### Input data:
-*-*-

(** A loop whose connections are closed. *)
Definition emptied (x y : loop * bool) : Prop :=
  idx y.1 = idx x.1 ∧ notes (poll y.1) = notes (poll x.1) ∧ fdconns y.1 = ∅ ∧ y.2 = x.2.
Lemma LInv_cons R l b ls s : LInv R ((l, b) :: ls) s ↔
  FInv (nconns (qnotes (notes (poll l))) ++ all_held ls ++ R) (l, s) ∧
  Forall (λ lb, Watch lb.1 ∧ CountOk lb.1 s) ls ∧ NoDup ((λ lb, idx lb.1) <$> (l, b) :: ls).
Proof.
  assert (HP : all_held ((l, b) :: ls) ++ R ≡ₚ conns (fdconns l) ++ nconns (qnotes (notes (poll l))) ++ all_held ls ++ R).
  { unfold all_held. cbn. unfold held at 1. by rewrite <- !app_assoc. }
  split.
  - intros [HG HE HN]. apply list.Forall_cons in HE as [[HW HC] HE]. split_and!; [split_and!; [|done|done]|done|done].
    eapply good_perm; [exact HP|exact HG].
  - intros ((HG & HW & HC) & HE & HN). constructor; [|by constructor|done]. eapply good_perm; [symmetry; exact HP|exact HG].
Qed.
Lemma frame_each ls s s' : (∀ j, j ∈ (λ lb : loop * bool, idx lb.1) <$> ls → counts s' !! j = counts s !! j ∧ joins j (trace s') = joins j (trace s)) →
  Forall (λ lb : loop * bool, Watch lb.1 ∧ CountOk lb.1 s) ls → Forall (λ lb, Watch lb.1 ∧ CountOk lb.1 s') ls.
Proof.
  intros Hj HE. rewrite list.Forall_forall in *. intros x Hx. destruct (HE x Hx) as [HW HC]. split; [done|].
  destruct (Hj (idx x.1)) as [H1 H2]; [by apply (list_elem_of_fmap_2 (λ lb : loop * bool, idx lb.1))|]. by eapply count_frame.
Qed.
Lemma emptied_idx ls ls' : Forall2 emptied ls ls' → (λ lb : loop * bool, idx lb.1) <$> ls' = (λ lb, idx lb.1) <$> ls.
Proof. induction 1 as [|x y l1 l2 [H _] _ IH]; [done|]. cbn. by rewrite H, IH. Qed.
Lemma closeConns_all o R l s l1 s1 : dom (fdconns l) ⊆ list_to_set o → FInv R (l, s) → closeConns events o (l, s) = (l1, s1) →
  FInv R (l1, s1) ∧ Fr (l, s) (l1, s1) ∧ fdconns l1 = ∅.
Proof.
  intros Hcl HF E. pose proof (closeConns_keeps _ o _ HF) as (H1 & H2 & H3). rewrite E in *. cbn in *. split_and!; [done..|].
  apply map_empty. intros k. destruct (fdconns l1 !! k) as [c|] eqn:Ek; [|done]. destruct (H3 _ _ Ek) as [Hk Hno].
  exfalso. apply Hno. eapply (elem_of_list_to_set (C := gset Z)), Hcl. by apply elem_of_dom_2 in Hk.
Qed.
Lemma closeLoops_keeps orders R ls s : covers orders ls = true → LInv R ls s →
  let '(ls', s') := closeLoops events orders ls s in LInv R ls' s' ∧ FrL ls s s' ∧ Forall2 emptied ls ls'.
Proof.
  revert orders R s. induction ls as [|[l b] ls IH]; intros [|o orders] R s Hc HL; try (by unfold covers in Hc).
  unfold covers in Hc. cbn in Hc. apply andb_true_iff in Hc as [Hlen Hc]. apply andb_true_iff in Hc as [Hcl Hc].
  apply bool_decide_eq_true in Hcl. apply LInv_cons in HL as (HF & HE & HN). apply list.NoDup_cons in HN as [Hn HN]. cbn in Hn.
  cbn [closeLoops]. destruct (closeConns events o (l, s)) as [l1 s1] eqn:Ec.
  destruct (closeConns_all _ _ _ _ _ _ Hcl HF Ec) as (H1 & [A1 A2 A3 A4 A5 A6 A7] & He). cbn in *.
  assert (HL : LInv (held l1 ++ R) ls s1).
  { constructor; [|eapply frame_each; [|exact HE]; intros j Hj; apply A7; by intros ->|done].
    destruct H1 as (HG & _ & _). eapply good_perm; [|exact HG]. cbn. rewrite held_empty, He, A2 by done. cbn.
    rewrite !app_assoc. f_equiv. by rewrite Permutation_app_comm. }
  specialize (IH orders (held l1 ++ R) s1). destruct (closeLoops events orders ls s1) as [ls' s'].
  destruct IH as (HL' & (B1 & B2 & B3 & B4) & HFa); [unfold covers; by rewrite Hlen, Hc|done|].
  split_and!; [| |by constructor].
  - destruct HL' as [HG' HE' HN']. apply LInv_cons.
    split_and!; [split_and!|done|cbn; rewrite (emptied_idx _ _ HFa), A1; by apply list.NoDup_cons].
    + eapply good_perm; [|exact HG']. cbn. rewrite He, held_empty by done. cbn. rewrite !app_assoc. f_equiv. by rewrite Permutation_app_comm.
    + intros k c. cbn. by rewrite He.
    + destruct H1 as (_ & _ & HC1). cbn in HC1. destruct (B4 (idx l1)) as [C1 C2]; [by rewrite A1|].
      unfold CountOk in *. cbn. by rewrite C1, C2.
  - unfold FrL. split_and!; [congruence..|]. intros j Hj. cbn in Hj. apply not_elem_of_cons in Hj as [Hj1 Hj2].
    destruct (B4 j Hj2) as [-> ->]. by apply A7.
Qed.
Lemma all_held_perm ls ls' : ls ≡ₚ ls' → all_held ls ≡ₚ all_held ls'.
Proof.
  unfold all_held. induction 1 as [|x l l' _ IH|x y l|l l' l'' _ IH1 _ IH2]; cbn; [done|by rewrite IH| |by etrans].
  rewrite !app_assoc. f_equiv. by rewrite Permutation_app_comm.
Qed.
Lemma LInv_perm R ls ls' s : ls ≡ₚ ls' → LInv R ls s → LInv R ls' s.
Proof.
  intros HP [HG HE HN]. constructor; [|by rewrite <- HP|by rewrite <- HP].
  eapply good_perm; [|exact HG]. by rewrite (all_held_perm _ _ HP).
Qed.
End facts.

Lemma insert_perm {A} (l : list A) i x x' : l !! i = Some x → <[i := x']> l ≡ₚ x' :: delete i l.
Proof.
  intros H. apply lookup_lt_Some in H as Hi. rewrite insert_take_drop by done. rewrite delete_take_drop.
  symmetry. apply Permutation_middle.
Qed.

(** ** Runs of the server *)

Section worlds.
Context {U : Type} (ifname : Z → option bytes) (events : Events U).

-*-*-

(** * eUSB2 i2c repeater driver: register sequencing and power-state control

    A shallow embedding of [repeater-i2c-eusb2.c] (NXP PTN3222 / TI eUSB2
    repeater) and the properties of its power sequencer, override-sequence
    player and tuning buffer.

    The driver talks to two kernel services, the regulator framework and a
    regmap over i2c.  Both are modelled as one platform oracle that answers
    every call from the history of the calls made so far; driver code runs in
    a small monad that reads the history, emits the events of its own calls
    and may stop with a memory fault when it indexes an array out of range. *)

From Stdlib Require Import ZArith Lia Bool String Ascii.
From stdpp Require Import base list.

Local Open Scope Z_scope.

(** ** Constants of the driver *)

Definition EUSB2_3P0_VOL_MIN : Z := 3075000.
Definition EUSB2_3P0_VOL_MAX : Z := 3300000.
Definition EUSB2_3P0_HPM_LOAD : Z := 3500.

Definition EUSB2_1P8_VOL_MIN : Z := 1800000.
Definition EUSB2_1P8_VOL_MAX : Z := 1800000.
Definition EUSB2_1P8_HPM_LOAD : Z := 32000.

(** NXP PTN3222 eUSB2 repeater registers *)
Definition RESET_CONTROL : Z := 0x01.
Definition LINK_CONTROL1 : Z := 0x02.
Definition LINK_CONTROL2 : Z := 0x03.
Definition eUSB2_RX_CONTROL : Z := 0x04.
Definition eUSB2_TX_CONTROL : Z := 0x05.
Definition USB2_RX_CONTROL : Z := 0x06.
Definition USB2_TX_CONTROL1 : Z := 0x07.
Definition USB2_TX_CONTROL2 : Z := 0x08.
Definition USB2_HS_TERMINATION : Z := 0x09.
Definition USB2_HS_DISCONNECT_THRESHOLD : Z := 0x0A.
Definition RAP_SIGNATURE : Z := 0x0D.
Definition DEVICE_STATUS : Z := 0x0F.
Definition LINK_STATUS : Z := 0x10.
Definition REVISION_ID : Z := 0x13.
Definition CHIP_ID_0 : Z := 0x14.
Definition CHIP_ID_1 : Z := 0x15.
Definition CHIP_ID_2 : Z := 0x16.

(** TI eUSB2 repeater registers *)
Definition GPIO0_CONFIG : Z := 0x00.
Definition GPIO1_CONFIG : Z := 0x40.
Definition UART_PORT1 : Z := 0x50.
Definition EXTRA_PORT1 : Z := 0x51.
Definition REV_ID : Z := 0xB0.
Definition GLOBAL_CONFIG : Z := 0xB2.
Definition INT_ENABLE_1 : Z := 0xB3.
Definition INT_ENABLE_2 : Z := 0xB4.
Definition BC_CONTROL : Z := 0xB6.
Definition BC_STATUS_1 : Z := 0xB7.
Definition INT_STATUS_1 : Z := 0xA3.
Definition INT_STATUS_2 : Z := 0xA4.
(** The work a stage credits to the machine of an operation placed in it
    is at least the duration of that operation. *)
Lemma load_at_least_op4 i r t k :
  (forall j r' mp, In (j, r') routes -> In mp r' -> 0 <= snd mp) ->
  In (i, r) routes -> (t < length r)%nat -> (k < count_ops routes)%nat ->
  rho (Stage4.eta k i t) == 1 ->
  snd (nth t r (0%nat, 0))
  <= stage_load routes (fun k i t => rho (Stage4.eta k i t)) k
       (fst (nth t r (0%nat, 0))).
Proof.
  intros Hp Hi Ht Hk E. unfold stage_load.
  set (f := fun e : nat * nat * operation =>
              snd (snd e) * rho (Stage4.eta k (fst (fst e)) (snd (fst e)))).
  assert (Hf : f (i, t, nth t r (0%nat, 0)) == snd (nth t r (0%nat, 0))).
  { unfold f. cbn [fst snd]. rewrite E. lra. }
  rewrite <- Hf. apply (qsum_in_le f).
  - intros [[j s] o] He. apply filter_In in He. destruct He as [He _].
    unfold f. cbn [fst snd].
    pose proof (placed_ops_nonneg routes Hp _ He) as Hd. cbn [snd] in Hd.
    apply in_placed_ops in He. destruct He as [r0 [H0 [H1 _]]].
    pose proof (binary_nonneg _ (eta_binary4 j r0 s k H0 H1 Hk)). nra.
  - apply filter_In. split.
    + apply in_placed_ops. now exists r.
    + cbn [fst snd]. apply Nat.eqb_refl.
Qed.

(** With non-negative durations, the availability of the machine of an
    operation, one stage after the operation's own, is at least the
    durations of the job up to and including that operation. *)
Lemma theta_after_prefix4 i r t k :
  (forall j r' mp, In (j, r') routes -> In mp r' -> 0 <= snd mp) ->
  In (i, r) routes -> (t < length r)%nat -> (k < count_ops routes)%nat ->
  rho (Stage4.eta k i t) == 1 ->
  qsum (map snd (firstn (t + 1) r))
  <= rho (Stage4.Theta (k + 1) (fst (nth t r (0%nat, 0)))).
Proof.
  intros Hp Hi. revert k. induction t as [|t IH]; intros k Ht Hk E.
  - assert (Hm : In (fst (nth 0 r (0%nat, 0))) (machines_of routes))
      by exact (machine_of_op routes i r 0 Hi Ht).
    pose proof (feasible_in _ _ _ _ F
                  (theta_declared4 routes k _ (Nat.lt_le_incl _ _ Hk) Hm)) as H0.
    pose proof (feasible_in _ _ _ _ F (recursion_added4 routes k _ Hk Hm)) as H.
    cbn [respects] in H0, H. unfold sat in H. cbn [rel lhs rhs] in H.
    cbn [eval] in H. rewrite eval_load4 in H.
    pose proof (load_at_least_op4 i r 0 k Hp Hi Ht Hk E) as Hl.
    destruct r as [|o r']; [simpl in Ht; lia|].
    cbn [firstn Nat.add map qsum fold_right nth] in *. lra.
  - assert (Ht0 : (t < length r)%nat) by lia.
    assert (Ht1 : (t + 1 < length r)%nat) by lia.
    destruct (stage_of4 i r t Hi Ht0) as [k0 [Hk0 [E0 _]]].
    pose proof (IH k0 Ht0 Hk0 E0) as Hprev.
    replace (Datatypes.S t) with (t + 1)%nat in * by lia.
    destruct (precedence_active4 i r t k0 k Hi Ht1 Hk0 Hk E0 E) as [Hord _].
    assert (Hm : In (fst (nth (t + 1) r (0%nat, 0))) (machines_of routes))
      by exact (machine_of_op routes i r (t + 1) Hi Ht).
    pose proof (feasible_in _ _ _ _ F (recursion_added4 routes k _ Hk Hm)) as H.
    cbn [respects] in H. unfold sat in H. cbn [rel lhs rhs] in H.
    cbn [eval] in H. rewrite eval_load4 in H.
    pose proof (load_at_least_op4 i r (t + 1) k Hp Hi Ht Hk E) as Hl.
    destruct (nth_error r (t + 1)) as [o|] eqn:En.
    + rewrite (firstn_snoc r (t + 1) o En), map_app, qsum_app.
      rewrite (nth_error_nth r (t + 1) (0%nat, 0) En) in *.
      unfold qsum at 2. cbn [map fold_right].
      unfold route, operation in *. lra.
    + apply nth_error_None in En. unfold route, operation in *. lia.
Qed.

-*-*-

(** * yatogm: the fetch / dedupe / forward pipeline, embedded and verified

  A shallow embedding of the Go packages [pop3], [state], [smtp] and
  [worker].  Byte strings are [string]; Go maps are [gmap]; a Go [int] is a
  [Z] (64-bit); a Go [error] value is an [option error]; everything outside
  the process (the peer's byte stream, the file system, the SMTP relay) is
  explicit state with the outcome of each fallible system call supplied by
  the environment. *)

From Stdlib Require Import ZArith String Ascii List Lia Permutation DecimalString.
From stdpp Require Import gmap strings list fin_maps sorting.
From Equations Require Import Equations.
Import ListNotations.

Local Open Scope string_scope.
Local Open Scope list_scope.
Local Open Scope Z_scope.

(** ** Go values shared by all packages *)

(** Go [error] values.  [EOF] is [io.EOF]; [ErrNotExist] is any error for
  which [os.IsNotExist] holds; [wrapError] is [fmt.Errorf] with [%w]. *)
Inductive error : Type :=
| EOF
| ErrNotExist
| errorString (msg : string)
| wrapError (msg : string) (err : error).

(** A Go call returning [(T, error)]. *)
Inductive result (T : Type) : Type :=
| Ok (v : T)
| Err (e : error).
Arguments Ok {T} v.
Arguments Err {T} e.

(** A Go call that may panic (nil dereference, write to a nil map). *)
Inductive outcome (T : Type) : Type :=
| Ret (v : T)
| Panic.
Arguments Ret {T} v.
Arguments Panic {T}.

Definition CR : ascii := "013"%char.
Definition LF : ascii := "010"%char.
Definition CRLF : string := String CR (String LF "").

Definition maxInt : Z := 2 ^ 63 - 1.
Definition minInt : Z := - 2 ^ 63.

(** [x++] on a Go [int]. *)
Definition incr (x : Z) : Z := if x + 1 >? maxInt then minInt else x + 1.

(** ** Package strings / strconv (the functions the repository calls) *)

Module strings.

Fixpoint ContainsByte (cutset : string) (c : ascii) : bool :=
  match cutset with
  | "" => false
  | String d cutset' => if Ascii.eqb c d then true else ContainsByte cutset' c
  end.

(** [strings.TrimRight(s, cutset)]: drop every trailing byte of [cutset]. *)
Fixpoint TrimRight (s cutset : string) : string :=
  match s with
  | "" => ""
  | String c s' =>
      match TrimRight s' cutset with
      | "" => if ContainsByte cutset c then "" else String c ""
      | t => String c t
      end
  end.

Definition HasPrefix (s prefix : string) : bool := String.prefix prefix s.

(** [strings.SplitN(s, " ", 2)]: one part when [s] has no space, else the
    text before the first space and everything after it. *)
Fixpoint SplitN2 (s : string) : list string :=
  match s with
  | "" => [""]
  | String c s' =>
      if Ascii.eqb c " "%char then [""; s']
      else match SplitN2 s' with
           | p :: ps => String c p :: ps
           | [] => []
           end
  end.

-*-*-

### Work task:
Every line that holds the string "Arguments" must be copied from the records above.

### Output below:
Arguments Ok {T} v.
Arguments Err {T} e.
Arguments Ret {T} v.
Arguments Panic {T}.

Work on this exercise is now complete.